**About this exercise:** Of all the lines below, output only those starting at the one with "repeat 0 (Z.to_nat" and ending at the one with "[] => (dst, gw)", both ends included, exactly as written.

**Stored items:**
════════

Fixpoint readRoutes (fuel : nat) (sock size seq pid : Z) (off len : Z) (buf : list Z) : prog (Z * list Z) :=
  match fuel with
  | O => wild
  | S fuel =>
      '(n, d) ← sys_data h (Recv sock (size - len));
      if n =? -1 then mret (-1, buf)
      else
        let buf := store_at buf off (take (Z.to_nat n) d) in
        ok ← of_outcome (NLMSG_OK buf off n);
        if negb ok then mret (-1, buf)
        else
          type ← of_outcome (nlmsg_type buf off);
          if type =? NLMSG_ERROR then mret (-1, buf)
          else if type =? NLMSG_DONE then mret (len, buf)
          else
            flags ← of_outcome (nlmsg_flags buf off);
            if Z.land flags NLM_F_MULTI =? 0 then mret (len + n, buf)
            else
              seq' ← of_outcome (nlmsg_seq buf off);
              pid' ← of_outcome (nlmsg_pid buf off);
              if negb (seq' =? seq) || negb (pid' =? pid)
              then readRoutes fuel sock size seq pid (off + n) (len + n) buf
              else mret (len + n, buf)
  end.

(** The first 28 bytes of the buffer are sent; only the header is set. *)
Definition get_gateway : prog (Z * list Z) :=
  sock ← sys h (Socket 16 2 0);
  if sock =? -1 then mret (-1, gw0)
  else
    pid ← sys h Getpid;
    let hdr := le 4 28 ++ le 2 RTM_GETROUTE ++ le 2 769 ++ le 4 0 ++ le 4 pid in
    let buf := store_at buf0 0 hdr in
    r ← sys h (Send sock (take 28 buf));
    if r =? -1 then mret (-1, gw0)
    else
      '(len, buf) ← readRoutes max_msgs sock 8192 0 pid 0 0 buf;
      if len =? -1 then mret (-1, gw0)
      else
        '(ret, gw) ← of_outcome (gateway_loop max_msgs buf 0 len dest0 gw0);
        _ ← sys_ h (Close sock);
        mret (ret, gw).

Definition IFNAMSIZ : nat := 16.
Definition SIOCGIFINDEX : Z := 35123.
Definition SIOCGIFADDR : Z := 35093.
Definition SIOCSIFADDR : Z := 35094.
Definition SIOCGIFNETMASK : Z := 35099.
Definition TUNSETIFF : Z := 1074025674.
Definition TUNSETVNETHDRSZ : Z := 1074025688.
Definition TUNSETOFFLOAD : Z := 1074025680.
Definition IFF_TAP : Z := 2.
Definition IFF_NO_PI : Z := 4096.
Definition IFF_VNET_HDR : Z := 16384.
Definition O_NONBLOCK : Z := 2048.

Definition packet_open (post : str) : prog Z :=
  or_fail h (Socket 17 3 (htons 3)) (fun sock =>
    '(r, ifr) ← sys_data h (Ioctl sock SIOCGIFINDEX (Str.strncpy_bytes IFNAMSIZ post));
    if r =? -1 then mret (-1)
    else
      or_fail h (Bind sock (unle (take 4 ifr))) (fun _ =>
      or_fail h (Fcntl_getfl sock) (fun flags =>
      or_fail h (Fcntl_setfl sock (Z.lor flags O_NONBLOCK)) (fun _ =>
        _ ← sys_ h (Setsockopt_qdisc_bypass sock);
        mret sock)))).

(** A tap device; with LKL_OFFLOAD set, with checksum and segmentation offload. *)
Definition tap_open (post : str) : prog Z :=
  s ← get;
  let offload := bool_decide (is_Some (getenv (lit "LKL_OFFLOAD") (environ s))) in
  let flags := Z.lor (Z.lor IFF_TAP IFF_NO_PI) (if offload then IFF_VNET_HDR else 0) in
  or_fail h (Open (lit "/dev/net/tun") (Z.lor 2 O_NONBLOCK)) (fun fd =>
  or_fail h (Ioctl fd TUNSETIFF (Str.strncpy_bytes IFNAMSIZ post ++ le 2 flags)) (fun _ =>
    r ← (if offload then sys h (Ioctl fd TUNSETVNETHDRSZ (le 4 12)) else mret 0);
    if negb (r =? 0) then mret (-1)
    else
      r ← sys h (Ioctl fd TUNSETOFFLOAD (le 8 (if offload then 3 else 0)));
      mret (if negb (r =? 0) then -1 else fd))).

(** The address in the union of a struct ifreq. *)
Definition sin_addr (ifru : list Z) : list Z := take 4 (drop 4 ifru).

(** A packet socket, and the interface's address, which goes to the guest.  The
    name is copied with a length of 16, whatever the string's length. *)
Definition docker_open (post : str) : prog Z :=
  let post := if bool_decide (post = []) then lit "eth0" else post in
  sock ← packet_open post;
  if sock =? -1 then mret (-1)
  else
    let name := take IFNAMSIZ (post ++ 0 :: after_string) in
    '(r, ifru) ← sys_data h (Ioctl sock SIOCGIFADDR name);
    if r =? -1 then mret (-1)
    else
      _ ← set_env (lit "FIXED_ADDRESS") (inet_ntop (sin_addr ifru)) true;
      '(r, ifru) ← sys_data h (Ioctl sock SIOCGIFNETMASK name);
      if r =? -1 then mret (-1)
      else
        n ← of_outcome (prefix_length (sin_addr ifru));
        _ ← set_env (lit "FIXED_MASK") (Str.print_dec n) true;
        '(r, gw) ← get_gateway;
        if r =? -1 then mret (-1)
        else
          _ ← set_env (lit "FIXED_GATEWAY") (inet_ntop gw) true;
          r ← sys h (Ioctl sock SIOCSIFADDR (name ++ take 4 ifru ++ [0; 0; 0; 0] ++ drop 8 ifru));
          mret (if r =? -1 then -1 else sock).

Definition os_open (pre post : str) : prog Z :=
  if bool_decide (pre = lit "tun") || bool_decide (pre = lit "tap") then tap_open post
  else if bool_decide (pre = lit "packet") then packet_open post
  else if bool_decide (pre = lit "docker") then docker_open post
  else exit 1.

End Calls.
End Netlink.

(** ** A dump of the routing table *)

Module NetlinkFacts.
Import Host Wire FrameFacts Netlink.

(** An attribute, padded to 4 bytes, and a message. *)
Definition enc_attr (a : Z * list Z) : list Z :=
  le 2 (4 + Z.of_nat (length a.2)) ++ le 2 a.1 ++ a.2 ++
  repeat 0 (Z.to_nat (align4 (Z.of_nat (length a.2)) - Z.of_nat (length a.2))).

Definition enc_attrs (l : list (Z * list Z)) : list Z := concat (map enc_attr l).

(** A message about a route: the flags and the process of its header, the fields
    of struct rtmsg, the attributes. *)
Record route : Type := Route {
  rt_nlflags : Z;
  rt_pid : Z;
  rt_family : Z;
  rt_dst_len : Z;
  rt_src_len : Z;
  rt_tos : Z;
  rt_table : Z;
  rt_protocol : Z;
  rt_scope : Z;
  rt_type : Z;
  rt_flags : Z;
  rt_attrs : list (Z * list Z);
}.

(** The header of a message of a dump; the request had the number 0. *)
Definition enc_header (len type flags pid : Z) : list Z := le 4 len ++ le 2 type ++ le 2 flags ++ le 4 0 ++ le 4 pid.

(** The message has the type RTM_NEWROUTE. *)
Definition enc_route (r : route) : list Z :=
  enc_header (28 + Z.of_nat (length (enc_attrs (rt_attrs r)))) 24 (rt_nlflags r) (rt_pid r) ++
  [rt_family r; rt_dst_len r; rt_src_len r; rt_tos r] ++ [rt_table r] ++ [rt_protocol r; rt_scope r; rt_type r] ++
  le 4 (rt_flags r) ++ enc_attrs (rt_attrs r).

Definition dump (l : list route) : list Z := concat (map enc_route l).

(** The end of a dump, with its status, comes in the same datagram or in a later
    one: [done] is its sender in the first case. *)
Definition enc_done (done : option Z) : list Z :=
  match done with None => [] | Some pid => enc_header 20 NLMSG_DONE NLM_F_MULTI pid ++ le 4 0 end.

Definition datagram (l : list route) (done : option Z) : list Z := dump l ++ enc_done done.

(** Addresses have four bytes. *)
Definition attr_ok (a : Z * list Z) : Prop :=
  0 <= a.1 < 2 ^ 16 /\ Z.of_nat (length a.2) < 2 ^ 15 /\ (a.1 = RTA_DST \/ a.1 = RTA_GATEWAY -> length a.2 = 4%nat).

Definition route_ok (r : route) : Prop := 0 <= rt_family r < 256 /\ 0 <= rt_table r < 256 /\ Forall attr_ok (rt_attrs r).

(** What the attributes of a route leave in the two addresses. *)
Fixpoint take_attrs (l : list (Z * list Z)) (dst gw : list Z) : list Z * list Z :=
  match l with
  | [] => (dst, gw)
  | (t, d) :: l => take_attrs l (if t =? RTA_DST then d else dst) (if t =? RTA_GATEWAY then d else gw)
  end.

Definition main_ipv4 (r : route) : bool := (rt_family r =? AF_INET) && (rt_table r =? RT_TABLE_MAIN).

════════

**Answer section:**
  repeat 0 (Z.to_nat (align4 (Z.of_nat (length a.2)) - Z.of_nat (length a.2))).

Definition enc_attrs (l : list (Z * list Z)) : list Z := concat (map enc_attr l).

(** A message about a route: the flags and the process of its header, the fields
    of struct rtmsg, the attributes. *)
Record route : Type := Route {
  rt_nlflags : Z;
  rt_pid : Z;
  rt_family : Z;
  rt_dst_len : Z;
  rt_src_len : Z;
  rt_tos : Z;
  rt_table : Z;
  rt_protocol : Z;
  rt_scope : Z;
  rt_type : Z;
  rt_flags : Z;
  rt_attrs : list (Z * list Z);
}.

(** The header of a message of a dump; the request had the number 0. *)
Definition enc_header (len type flags pid : Z) : list Z := le 4 len ++ le 2 type ++ le 2 flags ++ le 4 0 ++ le 4 pid.

(** The message has the type RTM_NEWROUTE. *)
Definition enc_route (r : route) : list Z :=
  enc_header (28 + Z.of_nat (length (enc_attrs (rt_attrs r)))) 24 (rt_nlflags r) (rt_pid r) ++
  [rt_family r; rt_dst_len r; rt_src_len r; rt_tos r] ++ [rt_table r] ++ [rt_protocol r; rt_scope r; rt_type r] ++
  le 4 (rt_flags r) ++ enc_attrs (rt_attrs r).

Definition dump (l : list route) : list Z := concat (map enc_route l).

(** The end of a dump, with its status, comes in the same datagram or in a later
    one: [done] is its sender in the first case. *)
Definition enc_done (done : option Z) : list Z :=
  match done with None => [] | Some pid => enc_header 20 NLMSG_DONE NLM_F_MULTI pid ++ le 4 0 end.

Definition datagram (l : list route) (done : option Z) : list Z := dump l ++ enc_done done.

(** Addresses have four bytes. *)
Definition attr_ok (a : Z * list Z) : Prop :=
  0 <= a.1 < 2 ^ 16 /\ Z.of_nat (length a.2) < 2 ^ 15 /\ (a.1 = RTA_DST \/ a.1 = RTA_GATEWAY -> length a.2 = 4%nat).

Definition route_ok (r : route) : Prop := 0 <= rt_family r < 256 /\ 0 <= rt_table r < 256 /\ Forall attr_ok (rt_attrs r).

(** What the attributes of a route leave in the two addresses. *)
Fixpoint take_attrs (l : list (Z * list Z)) (dst gw : list Z) : list Z * list Z :=
  match l with
  | [] => (dst, gw)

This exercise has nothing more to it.